Assignment: Please return the lines below verbatim, beginning at the one that has "assert (Hne : history" and stopping after the one that has "assert (Hin : latest ∈ history cache).", and add no other lines.
⟨
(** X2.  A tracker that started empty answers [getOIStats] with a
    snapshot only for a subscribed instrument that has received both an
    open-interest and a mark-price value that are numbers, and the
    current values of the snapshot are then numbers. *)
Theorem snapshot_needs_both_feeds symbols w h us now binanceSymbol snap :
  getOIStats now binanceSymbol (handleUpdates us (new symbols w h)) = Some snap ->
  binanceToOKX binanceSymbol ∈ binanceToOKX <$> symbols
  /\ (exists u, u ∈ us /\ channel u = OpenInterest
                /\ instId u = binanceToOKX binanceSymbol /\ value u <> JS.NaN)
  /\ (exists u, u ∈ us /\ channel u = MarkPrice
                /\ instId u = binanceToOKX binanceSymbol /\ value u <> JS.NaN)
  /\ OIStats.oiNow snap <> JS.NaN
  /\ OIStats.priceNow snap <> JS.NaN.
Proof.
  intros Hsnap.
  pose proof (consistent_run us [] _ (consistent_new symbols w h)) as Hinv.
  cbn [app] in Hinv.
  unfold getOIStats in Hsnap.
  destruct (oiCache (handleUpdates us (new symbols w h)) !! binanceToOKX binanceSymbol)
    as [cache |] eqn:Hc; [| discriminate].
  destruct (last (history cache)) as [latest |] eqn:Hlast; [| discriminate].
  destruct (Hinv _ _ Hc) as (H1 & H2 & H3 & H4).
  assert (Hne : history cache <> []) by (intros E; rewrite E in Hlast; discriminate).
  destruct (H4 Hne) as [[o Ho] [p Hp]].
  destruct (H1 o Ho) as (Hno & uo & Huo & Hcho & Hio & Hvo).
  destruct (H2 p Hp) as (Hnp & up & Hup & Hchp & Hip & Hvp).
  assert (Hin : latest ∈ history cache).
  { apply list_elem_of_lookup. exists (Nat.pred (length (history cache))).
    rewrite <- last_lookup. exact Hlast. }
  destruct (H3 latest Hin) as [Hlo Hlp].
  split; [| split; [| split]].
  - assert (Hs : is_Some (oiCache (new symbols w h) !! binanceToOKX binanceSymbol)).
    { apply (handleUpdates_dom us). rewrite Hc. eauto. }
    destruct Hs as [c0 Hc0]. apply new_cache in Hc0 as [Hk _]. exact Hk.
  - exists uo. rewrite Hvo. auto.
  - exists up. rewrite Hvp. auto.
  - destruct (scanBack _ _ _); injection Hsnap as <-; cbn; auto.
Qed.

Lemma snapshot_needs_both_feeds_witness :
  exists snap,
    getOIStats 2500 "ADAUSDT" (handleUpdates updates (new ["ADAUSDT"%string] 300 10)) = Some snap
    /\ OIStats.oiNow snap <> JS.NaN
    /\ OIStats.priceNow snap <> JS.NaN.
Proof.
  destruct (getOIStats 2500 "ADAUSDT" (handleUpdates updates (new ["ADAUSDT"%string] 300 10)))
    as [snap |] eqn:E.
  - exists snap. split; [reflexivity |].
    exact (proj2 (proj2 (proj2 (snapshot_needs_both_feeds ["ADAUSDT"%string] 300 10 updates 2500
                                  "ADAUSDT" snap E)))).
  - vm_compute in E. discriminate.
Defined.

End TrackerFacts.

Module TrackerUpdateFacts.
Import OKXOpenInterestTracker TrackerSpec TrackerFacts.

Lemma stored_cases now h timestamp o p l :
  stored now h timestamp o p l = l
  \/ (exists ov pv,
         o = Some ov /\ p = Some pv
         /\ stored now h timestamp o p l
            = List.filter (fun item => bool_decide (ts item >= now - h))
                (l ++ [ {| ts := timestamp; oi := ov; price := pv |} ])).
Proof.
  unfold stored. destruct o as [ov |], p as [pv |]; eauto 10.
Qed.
⟩
Answer to this problem:
  assert (Hne : history cache <> []) by (intros E; rewrite E in Hlast; discriminate).
  destruct (H4 Hne) as [[o Ho] [p Hp]].
  destruct (H1 o Ho) as (Hno & uo & Huo & Hcho & Hio & Hvo).
  destruct (H2 p Hp) as (Hnp & up & Hup & Hchp & Hip & Hvp).
  assert (Hin : latest ∈ history cache).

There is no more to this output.